*** Provided data ***
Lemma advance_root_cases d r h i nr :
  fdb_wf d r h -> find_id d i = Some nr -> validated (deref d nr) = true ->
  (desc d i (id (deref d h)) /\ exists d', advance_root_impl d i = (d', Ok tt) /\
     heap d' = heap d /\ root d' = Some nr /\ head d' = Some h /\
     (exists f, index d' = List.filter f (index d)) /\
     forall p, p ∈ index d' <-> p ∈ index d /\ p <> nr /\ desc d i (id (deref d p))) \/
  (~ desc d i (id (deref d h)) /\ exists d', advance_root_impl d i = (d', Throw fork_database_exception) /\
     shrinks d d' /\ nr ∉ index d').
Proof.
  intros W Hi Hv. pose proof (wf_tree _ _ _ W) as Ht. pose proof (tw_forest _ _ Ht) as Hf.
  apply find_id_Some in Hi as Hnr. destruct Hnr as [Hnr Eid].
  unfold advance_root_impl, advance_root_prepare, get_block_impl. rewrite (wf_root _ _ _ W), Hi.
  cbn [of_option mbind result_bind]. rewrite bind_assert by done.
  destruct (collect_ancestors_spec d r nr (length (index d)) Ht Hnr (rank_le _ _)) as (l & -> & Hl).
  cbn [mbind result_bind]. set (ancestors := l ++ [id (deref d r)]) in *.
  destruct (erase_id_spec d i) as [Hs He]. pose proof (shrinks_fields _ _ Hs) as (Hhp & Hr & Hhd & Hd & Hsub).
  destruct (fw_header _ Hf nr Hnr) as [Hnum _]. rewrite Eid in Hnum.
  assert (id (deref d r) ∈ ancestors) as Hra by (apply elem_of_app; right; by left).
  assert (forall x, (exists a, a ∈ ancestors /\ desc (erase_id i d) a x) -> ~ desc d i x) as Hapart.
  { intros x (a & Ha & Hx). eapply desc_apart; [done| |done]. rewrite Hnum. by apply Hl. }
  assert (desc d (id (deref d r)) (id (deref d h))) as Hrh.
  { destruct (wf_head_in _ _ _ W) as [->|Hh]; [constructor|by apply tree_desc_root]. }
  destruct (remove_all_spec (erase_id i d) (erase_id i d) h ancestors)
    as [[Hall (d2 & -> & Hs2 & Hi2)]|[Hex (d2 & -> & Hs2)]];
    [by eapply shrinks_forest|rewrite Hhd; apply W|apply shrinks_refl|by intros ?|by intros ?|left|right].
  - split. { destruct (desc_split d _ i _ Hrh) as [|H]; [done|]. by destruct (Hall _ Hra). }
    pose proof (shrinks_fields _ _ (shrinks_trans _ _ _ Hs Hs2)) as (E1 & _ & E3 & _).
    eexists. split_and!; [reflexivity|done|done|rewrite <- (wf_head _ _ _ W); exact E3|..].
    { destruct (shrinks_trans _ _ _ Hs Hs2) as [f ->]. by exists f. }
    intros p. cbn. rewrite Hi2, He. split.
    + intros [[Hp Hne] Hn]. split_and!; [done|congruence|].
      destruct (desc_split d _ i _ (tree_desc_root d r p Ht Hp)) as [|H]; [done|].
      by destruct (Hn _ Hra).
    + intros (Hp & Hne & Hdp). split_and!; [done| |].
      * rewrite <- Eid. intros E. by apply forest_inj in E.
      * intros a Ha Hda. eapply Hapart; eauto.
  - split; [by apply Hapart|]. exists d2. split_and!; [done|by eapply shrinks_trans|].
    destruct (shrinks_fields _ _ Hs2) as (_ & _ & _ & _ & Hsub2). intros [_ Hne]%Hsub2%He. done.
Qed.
***
*** Provided data ***
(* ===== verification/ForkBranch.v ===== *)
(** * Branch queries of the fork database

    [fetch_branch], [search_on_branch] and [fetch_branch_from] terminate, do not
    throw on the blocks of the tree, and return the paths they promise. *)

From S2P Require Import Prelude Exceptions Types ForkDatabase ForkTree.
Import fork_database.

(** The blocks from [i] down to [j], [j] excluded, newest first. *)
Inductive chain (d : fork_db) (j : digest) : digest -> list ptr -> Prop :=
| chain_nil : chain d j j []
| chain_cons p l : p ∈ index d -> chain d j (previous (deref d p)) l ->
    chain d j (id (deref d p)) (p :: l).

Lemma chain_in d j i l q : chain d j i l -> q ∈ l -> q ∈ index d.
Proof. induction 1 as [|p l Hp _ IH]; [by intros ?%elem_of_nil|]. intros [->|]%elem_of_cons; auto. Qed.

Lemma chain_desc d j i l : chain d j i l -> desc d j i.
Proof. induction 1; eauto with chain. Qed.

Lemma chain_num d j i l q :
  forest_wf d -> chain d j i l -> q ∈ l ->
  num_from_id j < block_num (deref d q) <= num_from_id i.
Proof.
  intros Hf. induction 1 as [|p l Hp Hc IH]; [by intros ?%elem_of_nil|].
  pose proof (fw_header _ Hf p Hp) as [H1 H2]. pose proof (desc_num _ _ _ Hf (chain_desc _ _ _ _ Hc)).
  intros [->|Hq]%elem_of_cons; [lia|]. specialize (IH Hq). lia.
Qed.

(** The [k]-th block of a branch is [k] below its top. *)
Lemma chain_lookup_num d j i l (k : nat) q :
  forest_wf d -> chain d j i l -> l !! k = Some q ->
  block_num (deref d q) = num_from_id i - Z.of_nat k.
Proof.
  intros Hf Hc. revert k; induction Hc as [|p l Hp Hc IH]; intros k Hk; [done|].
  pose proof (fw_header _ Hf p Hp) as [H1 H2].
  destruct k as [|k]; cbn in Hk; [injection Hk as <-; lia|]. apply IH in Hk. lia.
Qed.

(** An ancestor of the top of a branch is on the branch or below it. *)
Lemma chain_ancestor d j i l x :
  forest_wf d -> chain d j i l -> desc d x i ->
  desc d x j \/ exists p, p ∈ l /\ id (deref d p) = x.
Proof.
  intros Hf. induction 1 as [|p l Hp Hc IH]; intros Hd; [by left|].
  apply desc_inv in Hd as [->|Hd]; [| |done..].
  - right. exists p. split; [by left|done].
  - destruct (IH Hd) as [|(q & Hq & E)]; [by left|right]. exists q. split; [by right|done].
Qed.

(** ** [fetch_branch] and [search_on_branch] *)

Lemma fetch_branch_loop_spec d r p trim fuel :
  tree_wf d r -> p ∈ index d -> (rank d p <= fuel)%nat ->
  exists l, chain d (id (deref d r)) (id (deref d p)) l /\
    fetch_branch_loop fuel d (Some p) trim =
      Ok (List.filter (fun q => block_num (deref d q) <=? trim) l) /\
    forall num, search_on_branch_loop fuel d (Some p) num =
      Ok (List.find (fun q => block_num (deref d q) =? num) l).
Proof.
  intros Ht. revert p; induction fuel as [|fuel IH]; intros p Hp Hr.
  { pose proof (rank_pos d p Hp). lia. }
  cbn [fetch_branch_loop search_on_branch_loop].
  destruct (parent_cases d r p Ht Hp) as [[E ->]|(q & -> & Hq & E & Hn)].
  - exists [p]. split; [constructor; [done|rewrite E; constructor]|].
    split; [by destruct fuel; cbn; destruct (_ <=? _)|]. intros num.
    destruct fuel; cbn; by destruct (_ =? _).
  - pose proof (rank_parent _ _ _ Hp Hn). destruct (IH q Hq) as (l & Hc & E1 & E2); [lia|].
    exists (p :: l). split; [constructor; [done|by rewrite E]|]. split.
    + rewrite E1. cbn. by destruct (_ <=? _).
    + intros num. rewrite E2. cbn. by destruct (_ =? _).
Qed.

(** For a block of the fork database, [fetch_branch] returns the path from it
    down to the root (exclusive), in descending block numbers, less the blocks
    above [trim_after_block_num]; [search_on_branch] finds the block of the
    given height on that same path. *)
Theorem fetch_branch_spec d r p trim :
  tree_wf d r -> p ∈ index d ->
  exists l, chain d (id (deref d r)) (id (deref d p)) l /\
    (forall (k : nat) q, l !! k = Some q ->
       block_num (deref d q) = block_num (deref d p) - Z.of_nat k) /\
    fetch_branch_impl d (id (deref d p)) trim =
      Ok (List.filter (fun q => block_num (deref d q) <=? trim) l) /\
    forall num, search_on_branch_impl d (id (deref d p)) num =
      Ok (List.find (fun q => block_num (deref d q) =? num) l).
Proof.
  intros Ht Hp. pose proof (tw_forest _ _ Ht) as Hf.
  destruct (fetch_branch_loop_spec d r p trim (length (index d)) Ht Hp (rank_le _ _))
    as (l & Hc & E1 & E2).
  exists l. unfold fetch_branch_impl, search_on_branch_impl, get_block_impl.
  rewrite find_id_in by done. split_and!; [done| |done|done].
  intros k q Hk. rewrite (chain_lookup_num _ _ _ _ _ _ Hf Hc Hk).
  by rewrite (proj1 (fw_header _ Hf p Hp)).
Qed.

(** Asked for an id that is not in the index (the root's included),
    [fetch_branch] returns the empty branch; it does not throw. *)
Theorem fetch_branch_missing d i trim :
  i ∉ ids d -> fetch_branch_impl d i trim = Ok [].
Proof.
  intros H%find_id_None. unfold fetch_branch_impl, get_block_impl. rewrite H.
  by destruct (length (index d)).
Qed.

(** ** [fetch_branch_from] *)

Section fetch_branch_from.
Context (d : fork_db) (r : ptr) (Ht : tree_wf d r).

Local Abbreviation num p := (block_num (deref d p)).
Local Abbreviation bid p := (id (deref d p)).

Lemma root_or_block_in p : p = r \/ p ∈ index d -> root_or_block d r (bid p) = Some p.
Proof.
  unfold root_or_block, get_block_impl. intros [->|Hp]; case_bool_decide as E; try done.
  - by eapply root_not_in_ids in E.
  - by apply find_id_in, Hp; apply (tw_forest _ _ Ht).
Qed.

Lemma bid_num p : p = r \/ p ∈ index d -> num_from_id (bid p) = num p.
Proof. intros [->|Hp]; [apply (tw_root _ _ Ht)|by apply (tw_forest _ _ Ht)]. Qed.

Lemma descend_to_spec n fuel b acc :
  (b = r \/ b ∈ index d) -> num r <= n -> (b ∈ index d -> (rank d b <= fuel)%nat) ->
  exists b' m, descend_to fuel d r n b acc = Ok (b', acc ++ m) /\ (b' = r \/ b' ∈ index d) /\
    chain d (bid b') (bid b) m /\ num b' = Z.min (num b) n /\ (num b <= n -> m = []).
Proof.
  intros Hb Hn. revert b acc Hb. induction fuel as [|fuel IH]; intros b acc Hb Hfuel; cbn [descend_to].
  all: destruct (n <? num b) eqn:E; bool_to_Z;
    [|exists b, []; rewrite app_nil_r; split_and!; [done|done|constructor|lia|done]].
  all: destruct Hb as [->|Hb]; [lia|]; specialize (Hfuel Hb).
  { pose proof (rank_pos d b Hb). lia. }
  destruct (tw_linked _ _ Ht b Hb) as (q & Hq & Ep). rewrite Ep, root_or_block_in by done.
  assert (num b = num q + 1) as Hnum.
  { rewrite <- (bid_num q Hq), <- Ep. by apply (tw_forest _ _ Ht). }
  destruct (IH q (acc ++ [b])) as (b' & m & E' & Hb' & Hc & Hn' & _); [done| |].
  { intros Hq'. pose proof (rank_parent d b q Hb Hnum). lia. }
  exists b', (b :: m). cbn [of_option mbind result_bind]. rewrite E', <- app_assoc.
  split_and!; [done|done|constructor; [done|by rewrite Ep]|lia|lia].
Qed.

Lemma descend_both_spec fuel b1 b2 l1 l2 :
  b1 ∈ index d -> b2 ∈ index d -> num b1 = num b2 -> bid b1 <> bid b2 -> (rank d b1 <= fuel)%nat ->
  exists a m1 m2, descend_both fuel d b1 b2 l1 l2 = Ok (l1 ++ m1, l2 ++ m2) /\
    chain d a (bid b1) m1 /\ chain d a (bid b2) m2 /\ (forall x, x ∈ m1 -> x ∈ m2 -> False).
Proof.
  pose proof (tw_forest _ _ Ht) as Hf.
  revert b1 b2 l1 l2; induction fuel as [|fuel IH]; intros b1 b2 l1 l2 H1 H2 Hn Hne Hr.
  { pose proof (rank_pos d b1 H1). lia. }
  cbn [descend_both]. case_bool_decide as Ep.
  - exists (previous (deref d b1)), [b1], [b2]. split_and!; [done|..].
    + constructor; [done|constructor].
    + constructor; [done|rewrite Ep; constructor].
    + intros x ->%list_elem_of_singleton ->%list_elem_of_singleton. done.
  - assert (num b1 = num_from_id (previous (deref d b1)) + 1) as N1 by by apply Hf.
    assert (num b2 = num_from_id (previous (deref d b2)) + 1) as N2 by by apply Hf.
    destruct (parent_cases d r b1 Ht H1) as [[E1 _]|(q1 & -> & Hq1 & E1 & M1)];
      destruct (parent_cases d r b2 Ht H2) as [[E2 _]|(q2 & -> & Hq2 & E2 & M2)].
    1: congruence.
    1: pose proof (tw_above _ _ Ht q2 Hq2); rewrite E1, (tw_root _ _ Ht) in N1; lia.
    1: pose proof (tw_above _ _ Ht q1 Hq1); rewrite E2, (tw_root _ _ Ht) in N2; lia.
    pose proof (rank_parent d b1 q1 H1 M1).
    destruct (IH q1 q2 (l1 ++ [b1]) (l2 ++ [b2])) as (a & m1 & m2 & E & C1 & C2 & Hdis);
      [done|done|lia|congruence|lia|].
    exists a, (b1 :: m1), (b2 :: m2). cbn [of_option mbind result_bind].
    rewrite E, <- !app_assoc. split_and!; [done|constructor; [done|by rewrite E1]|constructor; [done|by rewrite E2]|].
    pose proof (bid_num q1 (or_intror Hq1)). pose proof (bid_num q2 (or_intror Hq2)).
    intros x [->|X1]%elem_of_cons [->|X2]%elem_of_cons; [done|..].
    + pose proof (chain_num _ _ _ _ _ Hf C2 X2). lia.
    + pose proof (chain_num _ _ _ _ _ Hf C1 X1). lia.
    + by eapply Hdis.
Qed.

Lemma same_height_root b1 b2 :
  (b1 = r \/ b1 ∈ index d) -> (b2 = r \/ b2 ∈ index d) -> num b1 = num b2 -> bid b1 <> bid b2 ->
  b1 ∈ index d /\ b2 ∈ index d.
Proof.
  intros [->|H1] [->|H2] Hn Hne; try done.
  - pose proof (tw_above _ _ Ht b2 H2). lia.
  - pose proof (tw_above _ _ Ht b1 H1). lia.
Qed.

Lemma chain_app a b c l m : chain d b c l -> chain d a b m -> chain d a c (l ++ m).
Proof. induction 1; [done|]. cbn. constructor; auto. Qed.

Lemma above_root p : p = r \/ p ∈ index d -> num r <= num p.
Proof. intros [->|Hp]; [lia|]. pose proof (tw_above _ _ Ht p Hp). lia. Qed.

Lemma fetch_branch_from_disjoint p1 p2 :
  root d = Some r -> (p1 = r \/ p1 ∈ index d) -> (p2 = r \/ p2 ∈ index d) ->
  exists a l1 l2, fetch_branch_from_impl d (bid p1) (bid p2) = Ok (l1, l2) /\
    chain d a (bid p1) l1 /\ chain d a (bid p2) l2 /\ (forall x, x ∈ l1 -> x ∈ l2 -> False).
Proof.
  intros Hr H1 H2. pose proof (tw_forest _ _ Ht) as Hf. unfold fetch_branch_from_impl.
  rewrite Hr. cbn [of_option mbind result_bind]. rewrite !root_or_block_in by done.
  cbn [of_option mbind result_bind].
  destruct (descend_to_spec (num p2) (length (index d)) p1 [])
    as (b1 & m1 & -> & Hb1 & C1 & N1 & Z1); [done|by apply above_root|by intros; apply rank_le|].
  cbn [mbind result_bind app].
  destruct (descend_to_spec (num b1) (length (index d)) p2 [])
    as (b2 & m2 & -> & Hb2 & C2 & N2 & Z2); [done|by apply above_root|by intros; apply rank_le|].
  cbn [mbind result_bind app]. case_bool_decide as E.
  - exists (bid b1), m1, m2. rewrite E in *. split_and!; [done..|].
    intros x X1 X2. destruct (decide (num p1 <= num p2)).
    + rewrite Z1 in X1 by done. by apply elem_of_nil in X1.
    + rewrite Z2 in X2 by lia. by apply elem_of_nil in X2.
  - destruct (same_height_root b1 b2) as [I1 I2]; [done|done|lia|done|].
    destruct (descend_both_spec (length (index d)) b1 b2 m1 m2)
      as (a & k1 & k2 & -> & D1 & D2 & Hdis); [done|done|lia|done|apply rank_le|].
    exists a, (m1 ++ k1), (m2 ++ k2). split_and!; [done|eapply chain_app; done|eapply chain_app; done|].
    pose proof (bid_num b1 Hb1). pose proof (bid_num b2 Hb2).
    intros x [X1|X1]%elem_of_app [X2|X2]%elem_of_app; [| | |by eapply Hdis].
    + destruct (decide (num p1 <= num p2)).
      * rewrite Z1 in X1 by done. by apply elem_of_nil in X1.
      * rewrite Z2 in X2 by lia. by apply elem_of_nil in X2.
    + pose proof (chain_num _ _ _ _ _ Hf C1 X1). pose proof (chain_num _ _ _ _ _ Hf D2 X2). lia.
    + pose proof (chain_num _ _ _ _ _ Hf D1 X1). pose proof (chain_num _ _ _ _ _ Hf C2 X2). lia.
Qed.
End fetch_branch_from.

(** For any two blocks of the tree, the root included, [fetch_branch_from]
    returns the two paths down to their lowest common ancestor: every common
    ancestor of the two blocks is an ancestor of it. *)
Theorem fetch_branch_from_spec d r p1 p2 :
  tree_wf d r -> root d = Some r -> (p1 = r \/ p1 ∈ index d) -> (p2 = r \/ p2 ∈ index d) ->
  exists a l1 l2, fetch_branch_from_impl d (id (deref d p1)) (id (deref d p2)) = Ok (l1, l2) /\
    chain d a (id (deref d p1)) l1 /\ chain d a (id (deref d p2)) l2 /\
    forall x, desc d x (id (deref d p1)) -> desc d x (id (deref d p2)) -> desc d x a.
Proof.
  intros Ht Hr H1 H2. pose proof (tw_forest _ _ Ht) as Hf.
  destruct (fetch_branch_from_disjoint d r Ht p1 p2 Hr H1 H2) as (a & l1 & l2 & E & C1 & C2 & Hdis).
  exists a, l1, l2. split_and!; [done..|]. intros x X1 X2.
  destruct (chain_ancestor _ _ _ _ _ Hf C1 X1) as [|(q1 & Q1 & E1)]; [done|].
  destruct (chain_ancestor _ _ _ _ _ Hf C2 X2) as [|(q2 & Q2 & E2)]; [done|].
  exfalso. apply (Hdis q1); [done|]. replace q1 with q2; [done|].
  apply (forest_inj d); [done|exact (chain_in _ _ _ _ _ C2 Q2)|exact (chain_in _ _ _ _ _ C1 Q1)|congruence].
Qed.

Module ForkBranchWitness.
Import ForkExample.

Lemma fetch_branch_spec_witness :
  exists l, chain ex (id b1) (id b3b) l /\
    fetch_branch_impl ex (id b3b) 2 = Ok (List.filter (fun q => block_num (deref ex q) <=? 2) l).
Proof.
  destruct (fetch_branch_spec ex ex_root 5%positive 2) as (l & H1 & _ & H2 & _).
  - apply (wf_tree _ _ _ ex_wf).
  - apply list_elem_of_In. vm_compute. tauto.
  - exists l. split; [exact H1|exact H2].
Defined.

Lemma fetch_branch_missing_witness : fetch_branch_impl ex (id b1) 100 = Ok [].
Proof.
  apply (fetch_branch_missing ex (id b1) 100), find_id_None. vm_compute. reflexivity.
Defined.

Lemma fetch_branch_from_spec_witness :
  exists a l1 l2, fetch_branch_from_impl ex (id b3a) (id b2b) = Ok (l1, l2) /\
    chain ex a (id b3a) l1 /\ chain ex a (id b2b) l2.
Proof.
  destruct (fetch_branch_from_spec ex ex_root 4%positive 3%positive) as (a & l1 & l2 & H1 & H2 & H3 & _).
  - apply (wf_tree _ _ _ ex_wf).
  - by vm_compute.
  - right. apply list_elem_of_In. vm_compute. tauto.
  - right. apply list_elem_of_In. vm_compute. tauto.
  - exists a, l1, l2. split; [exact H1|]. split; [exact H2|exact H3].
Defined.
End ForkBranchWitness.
***
### What the exercise asks
Set down again, word for word, the stretch of records from the line with "apply (forest_inj d);" to the line with "exists l, chain ex (id b1) (id b3b) l /\", both of those lines included.

### Response to the exercise
  apply (forest_inj d); [done|exact (chain_in _ _ _ _ _ C2 Q2)|exact (chain_in _ _ _ _ _ C1 Q1)|congruence].
Qed.

Module ForkBranchWitness.
Import ForkExample.

Lemma fetch_branch_spec_witness :
  exists l, chain ex (id b1) (id b3b) l /\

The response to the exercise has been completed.